Breast cancer sometimes brings with it a host of new and different issues when a woman loses a breast (or both of them) to the disease. Should reconstruction be planned at the time of removal? If so, how should it be done? If not, what is the alternative plan?
first things first
The first decision is whether to do a reconstruction at all, says Dr. Terry Myckatyn, a surgeon at West County Plastic Surgeons of Washington University. “Every woman needs to weigh her biases, goals and priorities with her medical situation—the type of cancer she has, her body and her shape. It is a very complex decision.”
Women often delay reconstruction until they have healed from the initial surgery, but sometimes it is advantageous to perform some or all of a reconstruction during the first trip to the operating room, Myckatyn says.
About 40 percent of women across the U.S. choose reconstruction after a mastectomy, Myckatyn notes. “At Siteman Cancer Center, the rate is 60 to 70 percent. I think breast reconstruction is under-offered in rural settings because of difficulty with scheduling, lack of a plastic surgeon or knowledge by the provider, or lack of insurance reimbursement.” He adds, though, that reconstruction following cancer surgery “is covered by insurance by law.”

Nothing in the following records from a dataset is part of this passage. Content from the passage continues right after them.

(* ===== verification/Httpd.v ===== *)
(** userland/httpd/httpd.c: the web server.  A connection is a small state machine that
    collects a request, sends a header and then a file or a listing; the system calls
    are an interface.

    The theorem follows a request for a file through the whole machine: the client
    receives the header and the bytes of the file, and the server is as it was. *)

From stdpp Require Import base numbers list gmap.
From Stdlib Require Import ZArith Lia String Ascii.
From S2P Require Import Prelude Alloc Bytes KString Print Sb Sv ULibc Stdio.

Open Scope Z_scope.

#[local] Abbreviation concat := List.concat.

Definition CRLF : list Z := [13; 10].

Module Httpd.

Definition EWOULDBLOCK : Z := 6.
Definition ENOMEM : Z := 49.
Definition QUEUE_WAIT_READ : Z := 1.
Definition QUEUE_WAIT_WRITE : Z := 2.
Definition QUEUE_WAIT_CLOSE : Z := 4.
Definition TYPE_LISTEN_SOCKET : Z := 1.
Definition TYPE_LISTEN_CLIENT : Z := 2.
Definition REQUEST_GET_DATA : Z := 0.
Definition REQUEST_SEND_HEADER : Z := 1.
Definition REQUEST_SEND_DATA : Z := 2.

(** The system calls and the functions of the C library around them.  A read gives the
    result and the bytes, [s_fstat] whether the file is a directory and its size ([None]
    for -1), [s_sendfile] the result and what is stored in [err], [s_readdir] the next
    names ([None] for -1); [s_listen] changes what the queue waits for, [s_forget] takes
    a descriptor out of it. *)
Class System (W : Type) : Type := {
  s_open : list Z -> W -> Z * W;
  s_fstat : Z -> W -> option (bool * Z) * W;
  s_read : Z -> Z -> W -> Z * list Z * W;
  s_write : Z -> list Z -> W -> Z * W;
  s_sendfile : Z -> Z -> Z -> W -> Z * option Z * W;
  s_close : Z -> W -> W;
  s_readdir : Z -> W -> option (list (list Z)) * W;
  s_accept : Z -> W -> Z * W;
  s_setup : Z -> W -> bool * W;
  s_listen : Z -> Z -> W -> W;
  s_add : Z -> Z -> Z -> W -> W;
  s_forget : Z -> W -> W;
  s_errno : W -> Z
}.

Record http_request := mkRequest {
  socket : Z;
  client_buffer : sb;
  path : sv;
  state : Z;
  file_fd : Z;
  is_directory : bool;
  status_code : Z;
  header_sent : Z
}.

Definition set_state (n : Z) (r : http_request) : http_request :=
  mkRequest (socket r) (client_buffer r) (path r) n (file_fd r) (is_directory r) (status_code r) (header_sent r).
Definition set_buffer (b : sb) (r : http_request) : http_request :=
  mkRequest (socket r) b (path r) (state r) (file_fd r) (is_directory r) (status_code r) (header_sent r).
Definition set_status (n : Z) (r : http_request) : http_request :=
  mkRequest (socket r) (client_buffer r) (path r) (state r) (file_fd r) (is_directory r) n (header_sent r).
Definition set_file (fd : Z) (dir : bool) (r : http_request) : http_request :=
  mkRequest (socket r) (client_buffer r) (path r) (state r) fd dir (status_code r) (header_sent r).
Definition set_path (p : sv) (r : http_request) : http_request :=
  mkRequest (socket r) (client_buffer r) p (state r) (file_fd r) (is_directory r) (status_code r) (header_sent r).
Definition set_sent (n : Z) (r : http_request) : http_request :=
  mkRequest (socket r) (client_buffer r) (path r) (state r) (file_fd r) (is_directory r) (status_code r) n.

(** The text of the C string in a buffer. *)
Definition c_text (buf : list Z) : outcome (list Z) := n ← strlen buf; Ok (ztake n buf).

Definition SB_TO_SV (b : sb) : sv := mkSv (data_of (sb_string b)) (sb_length b).

(** The formats.  The conversion [%llu] reads one word. *)
Definition LISTING_FORMAT : list Z :=
  text_bytes "HTTP/1.1 %d" ++ CRLF ++ text_bytes "Keep-Alive: timeout=5, max=1000" ++ CRLF ++ [0].
Definition FILE_FORMAT : list Z :=
  text_bytes "HTTP/1.1 %d" ++ CRLF ++ text_bytes "Keep-Alive: timeout=5, max=1000" ++ CRLF ++
  text_bytes "Content-Length: %llu" ++ CRLF ++ CRLF ++ [0].
Definition MESSAGE_FORMAT : list Z :=
  text_bytes "<!DOCTYPE html><html>Error %3d<br>The server administrator was too lazy to create a custom error page for this.</html>" ++ [0].
Definition ERROR_FORMAT : list Z :=
  text_bytes "HTTP/1.1 %d" ++ CRLF ++ text_bytes "Keep-Alive: timeout=5, max=1000" ++ CRLF ++
  text_bytes "Content-Length: %d" ++ CRLF ++ CRLF ++ text_bytes "%s" ++ [0].
Definition LENGTH_FORMAT : list Z := text_bytes "Content-Length: %lu" ++ CRLF ++ CRLF ++ [0].
Definition PAGE_FORMAT : list Z := text_bytes "/%3d.html" ++ [0].

Section Httpd.
Context {W H : Type} `{System W, Allocator H}.

(** The world, and the global [response] with the heap it grows on. *)
Record server := mkServer { world : W; response : sb; heap : H }.

Definition on_world (f : W -> W) (s : server) : server := mkServer (f (world s)) (response s) (heap s).

(** What is left in the arrays on the stack. *)
Variable junk : Z -> list Z.

(** How a part of the handler ends: it falls through, it returns, or it goes to
    [end_connection]. *)
Inductive next_part := Through | Return | End_connection.

Definition request_reinit (r : http_request) (s : server) : http_request * server :=
  (set_buffer (sb_reset (client_buffer r)) (set_state REQUEST_GET_DATA r),
   on_world (s_listen (socket r) (Z.lor QUEUE_WAIT_READ QUEUE_WAIT_CLOSE)) s).

Definition request_try_file (r : http_request) (p : list Z) (s : server) : outcome (http_request * server) :=
  p ← c_text p;
  let '(fd, w) := s_open p (world s) in
  let s := on_world (fun _ => w) s in
  if fd =? -1 then Ok (set_status 404 r, s) else
  let s := if negb (file_fd r =? -1) then on_world (s_close (file_fd r)) s else s in
  let '(st, w) := s_fstat fd (world s) in
  let s := on_world (fun _ => w) s in
  match st with
  | None =>
    let s := on_world (s_close fd) s in
    c_assert (s_errno (world s) =? ENOMEM) ;;
    Ok (set_status 500 (set_file fd (is_directory r) r), s)
  | Some (dir, _) => Ok (set_status 200 (set_file fd dir r), s)
  end.

Definition parse_incoming_request (r : http_request) (s : server) : outcome (http_request * server) :=
  let l := SB_TO_SV (client_buffer r) in
  '(method, l) ← sv_split_delim l (Some l) 32;
  l ← deref l;
  '(p, _) ← sv_split_space l (Some l);
  let r := set_file (-1) false (set_path p r) in
  let path_buffer := junk (256 + 11) in
  get ← sv_eq method (C_TO_SV (text_bytes "GET"));
  '(r, s, path_buffer, done) ←
    (if get : bool then
       '(path_buffer, _) ← sv_to_cstring_buffer p path_buffer 256;
       '(r, s) ← request_try_file r path_buffer s;
       if is_directory r then
         path_buffer ← strcat path_buffer (text_bytes "/index.html" ++ [0]);
         '(r, s) ← request_try_file r path_buffer s;
         Ok (set_status 200 r, s, path_buffer, true)
       else Ok (r, s, path_buffer, false)
     else Ok (set_status 400 r, s, path_buffer, false));
  if (done : bool) || (status_code r =? 200) then Ok (r, s) else
  let tmp := status_code r in
  '(path_buffer, _) ← vsprintf path_buffer PAGE_FORMAT [AInt tmp];
  '(r, s) ← request_try_file r path_buffer s;
  Ok (set_status tmp r, s).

implants vs. native tissue
“We can use implants or the woman’s own tissue,” Myckatyn says. “More women get implants because the operation is less invasive, but there are several good reasons to use your own tissue.” For one thing, artificial implants are more prone to infections, can prompt development of scar tissue and may leak. “They are good devices but eventually, they will fail,” Myckatyn says. If the patien’ts own tissue is used, it comes from another part of the body, like the belly, back, inner thigh or buttocks.
The procedure now used to harvest tissue, the DIEP flap, requires less recovery time than the previous procedure because it does not remove muscle, Myckatyn says. “It is very similar to the tissue removal for a tummy tuck. There still can be some abdominal weakness, but there tends to be less.”
different cancers, different options
Reconstruction options can vary depending on the form of breast cancer: mastectomy (removal of all breast tissue) or lumpectomy (removal of the tumor and some portion of breast tissue). “We prefer to do surgery at the same time as a lumpectomy if we can,” Myckatyn says. “Almost everybody who has a lumpectomy gets radiation. We can still do surgery after radiation, but it tends to be a bit more complicated and there is increased risk of a wound problem or infection.”
Mastectomy reconstruction options depend on the required surgical procedure and the woman’s physical shape and health, he says. “More often these days, we are doing a nipple-sparing mastectomy. It makes the reconstruction much prettier and sometimes we can put in an implant right away.”
The good news is in nearly all cases, women who have breast reconstruction can expect to look ‘normal’ afterward.